*** Input data

(* ===== verification/Lz4Format.v ===== *)
(** * LZ4 blocks

    What a compressed block is, independently of the code that writes and reads it: sequences
    of literals followed by a copy of earlier output, and literals at the end.  The file
    gives their bytes, what they stand for, and the lemmas on repeated output that the
    compressor (Lz4Encode) and the decoder (Lz4Decode) share. *)

From S2P Require Import Prelude.
From Stdlib Require Import Init.Byte.

#[local] Open Scope nat_scope.

(** [extra] is the length of the match less the four bytes every match has. *)
Record sequence := Sequence {
  literals : list byte;
  offset : nat;
  extra : nat;
}.

Record block := Block {
  sequences : list sequence;
  last_literals : list byte;
}.

(** ** Bytes *)

(** The bytes of a length after the four bits in the token. *)
Definition length_tail (n : nat) : list byte :=
  if n <? 15 then []
  else replicate ((n - 15) / 255) xff ++ [z2b (Z.of_nat ((n - 15) mod 255))].

Definition token (lits matched : nat) : byte :=
  z2b (16 * Z.of_nat (Nat.min lits 15) + Z.of_nat (Nat.min matched 15)).

Definition encode_sequence (s : sequence) : list byte :=
  token (length (literals s)) (extra s) :: length_tail (length (literals s)) ++ literals s ++
  le_bytes 2 (Z.of_nat (offset s)) ++ length_tail (extra s).

Definition encode_last (l : list byte) : list byte :=
  token (length l) 0 :: length_tail (length l) ++ l.

Definition encode_block (b : block) : list byte :=
  concat (map encode_sequence (sequences b)) ++ encode_last (last_literals b).

(** ** Meaning *)

(** The [n] bytes that continue [out] with period [off]. *)
Definition repeat_from (out : list byte) (off n : nat) : list byte :=
  (fun j => nth (length out - off + j mod off) out NUL) <$> List.seq 0 n.

Definition expand_sequence (out : list byte) (s : sequence) : list byte :=
  let out := out ++ literals s in
  out ++ repeat_from out (offset s) (4 + extra s).

Definition expand_block (b : block) : list byte :=
  foldl expand_sequence [] (sequences b) ++ last_literals b.

(** A match copies from what is there, starts twelve bytes and ends five before the end of
    the [n] bytes; [pos] is where the next sequence starts. *)
Fixpoint sequences_ok (pos n : nat) (l : list sequence) : Prop :=
  match l with
  | [] => True
  | s :: l =>
      let start := pos + length (literals s) in
      1 <= offset s <= start /\ (Z.of_nat (offset s) < 65536)%Z /\ start + 12 <= n /\
      start + 4 + extra s + 5 <= n /\ sequences_ok (start + 4 + extra s) n l
  end.

Definition block_ok (b : block) : Prop :=
  sequences_ok 0 (length (expand_block b)) (sequences b).

(** ** Repeated output *)

Lemma length_repeat_from out off n : length (repeat_from out off n) = n.
Proof. unfold repeat_from. by rewrite length_fmap, length_seq. Qed.

Lemma lookup_repeat_from out off n j :
  1 <= off <= length out -> j < n ->
  repeat_from out off n !! j = out !! (length out - off + j mod off).
Proof.
  intros Ho Hj. unfold repeat_from. rewrite list_lookup_fmap, lookup_seq_lt by done. cbn.
  pose proof (Nat.mod_upper_bound j off ltac:(lia)).
  destruct (lookup_lt_is_Some_2 out (length out - off + j mod off)) as [x Hx]; [lia|].
  rewrite Hx. by rewrite (nth_lookup_Some _ _ _ _ Hx).
Qed.

(** Reading a multiple [d] of the period back, no further than the period before the
    repeated part, gives the bytes that follow. *)
Lemma repeat_back out off n c d k :
  1 <= off <= length out -> d = k * off -> 1 <= k -> d <= off + n -> c <= d ->
  out ++ repeat_from out off (n + c) =
    (out ++ repeat_from out off n) ++
      take c (drop (length out + n - d) (out ++ repeat_from out off n)).
Proof.
  intros Ho -> Hk Hd Hc. rewrite <- app_assoc. f_equal.
  set (q := out ++ repeat_from out off n).
  assert (length q = length out + n) as Hq by (unfold q; by rewrite length_app, length_repeat_from).
  apply list_eq. intros i. destruct (decide (i < n + c)) as [Hi|Hi].
  2: { rewrite !lookup_ge_None_2; [done| |].
       - rewrite length_app, length_repeat_from, length_take, length_drop. lia.
       - rewrite length_repeat_from. lia. }
  rewrite lookup_repeat_from by done.
  destruct (decide (i < n)) as [Hin|Hin].
  - rewrite lookup_app_l by (by rewrite length_repeat_from). by rewrite lookup_repeat_from.
  - rewrite lookup_app_r by (rewrite length_repeat_from; lia). rewrite length_repeat_from.
    rewrite lookup_take_lt by lia. rewrite lookup_drop. unfold q.
    destruct (decide (length out + n - k * off + (i - n) < length out)) as [Hl|Hl].
    + rewrite lookup_app_l by done. f_equal.
      assert (i mod off = i - (k - 1) * off) as ->; [|nia].
      symmetry. apply Nat.mod_unique with (k - 1); nia.
    + rewrite lookup_app_r by lia. rewrite lookup_repeat_from by lia. do 2 f_equal.
      replace i with (length out + n - k * off + (i - n) - length out + k * off) at 1 by lia.
      by rewrite Nat.Div0.mod_add.
Qed.

(** The first bytes of a longer repetition are the shorter one. *)
Lemma repeat_from_app out off n c :
  exists more, repeat_from out off (n + c) = repeat_from out off n ++ more /\ length more = c.
Proof.
  unfold repeat_from. rewrite List.seq_app, fmap_app. eexists. split; [done|].
  by rewrite length_fmap, length_seq.
Qed.

(** A match in a text: the text continues its prefix with the distance as its period. *)
Lemma repeat_from_text text p off n :
  1 <= off <= p -> p + n <= length text ->
  (forall j, j < n -> text !! (p + j) = text !! (p + j - off)) ->
  take p text ++ repeat_from (take p text) off n = take (p + n) text.
Proof.
  intros Ho Hn Hm. assert (length (take p text) = p) as Hl by (rewrite length_take; lia).
  apply list_eq. intros i. destruct (decide (i < p)) as [Hi|Hi].
  { rewrite lookup_app_l by lia. rewrite !lookup_take_lt by lia. done. }
  rewrite lookup_app_r by lia. rewrite Hl.
  destruct (decide (i < p + n)) as [Hin|Hin].
  2: { rewrite !lookup_ge_None_2; [done| |]; rewrite ?length_take, ?length_repeat_from; lia. }
  rewrite lookup_repeat_from by lia. rewrite Hl, !lookup_take_lt;
    [|lia|pose proof (Nat.mod_upper_bound (i - p) off ltac:(lia)); lia].
  assert (forall q j, j < n -> j = q * off + j mod off ->
            text !! (p - off + j mod off) = text !! (p + j)) as Hper.
  { intros q. induction q as [|q IH]; intros j Hj Hq.
    - rewrite Hm by done. f_equal. lia.
    - rewrite Hm by done. replace (p + j - off) with (p + (j - off)) by lia.
      assert ((j - off) mod off = j mod off) as Hmod.
      { replace j with (j - off + 1 * off) at 2 by lia. by rewrite Nat.Div0.mod_add. }
      rewrite <- Hmod. apply IH; [lia|]. rewrite Hmod. lia. }
  rewrite (Hper ((i - p) / off)) by (try lia; rewrite Nat.mul_comm; apply Nat.div_mod; lia).
  f_equal. lia.
Qed.

(** ** Sizes *)

Lemma length_expand_sequence out s :
  length (expand_sequence out s) = length out + length (literals s) + 4 + extra s.
Proof.
  unfold expand_sequence. cbv zeta. rewrite !length_app, length_repeat_from. lia.
Qed.

Lemma length_expand_sequences l : forall out, length out <= length (foldl expand_sequence out l).
Proof.
  induction l as [|s l IH]; intros out; cbn [foldl]; [done|].
  pose proof (IH (expand_sequence out s)) as H. rewrite length_expand_sequence in H. lia.
Qed.

(** A block with a match ends in at least five literals. *)
Lemma last_literals_long l : forall out last,
  sequences_ok (length out) (length (foldl expand_sequence out l ++ last)) l -> l <> [] ->
  5 <= length last.
Proof.
  induction l as [|s l IH]; intros out last Hok Hne; [done|]. cbn [sequences_ok] in Hok.
  destruct Hok as (_ & _ & _ & Hend & Hok). destruct l as [|s' l].
  - cbn [foldl] in Hend. rewrite length_app, length_expand_sequence in Hend. lia.
  - apply (IH (expand_sequence out s)); [|done]. by rewrite length_expand_sequence.
Qed.

Lemma length_length_tail n : length (length_tail n) = if n <? 15 then 0 else (n - 15) / 255 + 1.
Proof.
  unfold length_tail. destruct (n <? 15); [done|]. by rewrite length_app, length_replicate.
Qed.

(** The tail of a length adds at most a byte per 255. *)
Lemma length_tail_bound n : length (length_tail n) <= n / 255 + 1 /\
  (n < 15 -> length (length_tail n) = 0).
Proof.
  rewrite length_length_tail. destruct (Nat.ltb_spec n 15); [split; lia|]. split; [|lia].
  pose proof (Nat.Div0.div_le_mono (n - 15) n 255 ltac:(lia)). lia.
Qed.

Lemma div255_add a b : a / 255 + b / 255 <= (a + b) / 255.
Proof.
  pose proof (Nat.div_mod a 255 ltac:(lia)). pose proof (Nat.div_mod b 255 ltac:(lia)).
  apply Nat.div_le_lower_bound; lia.
Qed.

(** One more sequence at the end of a block. *)
Lemma sequences_ok_snoc n s l : forall out,
  sequences_ok (length out) n l ->
  sequences_ok (length (foldl expand_sequence out l)) n [s] ->
  sequences_ok (length out) n (l ++ [s]).
Proof.
  induction l as [|s' l IH]; intros out Hl Hs; [done|]. cbn [app foldl sequences_ok] in *.
  destruct Hl as (H1 & H2 & H3 & H4 & H5). do 4 (split; [done|]).
  rewrite <- length_expand_sequence in H5 |- *. by apply IH.
Qed.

******

**What is expected**
From the entries above, write out only the lines starting at the line that holds "From S2P Require Import Prelude." and ending at the line that holds "else replicate ((n", keeping both and matching them exactly.

**Task output**
From S2P Require Import Prelude.
From Stdlib Require Import Init.Byte.

#[local] Open Scope nat_scope.

(** [extra] is the length of the match less the four bytes every match has. *)
Record sequence := Sequence {
  literals : list byte;
  offset : nat;
  extra : nat;
}.

Record block := Block {
  sequences : list sequence;
  last_literals : list byte;
}.

(** ** Bytes *)

(** The bytes of a length after the four bits in the token. *)
Definition length_tail (n : nat) : list byte :=
  if n <? 15 then []
  else replicate ((n - 15) / 255) xff ++ [z2b (Z.of_nat ((n - 15) mod 255))].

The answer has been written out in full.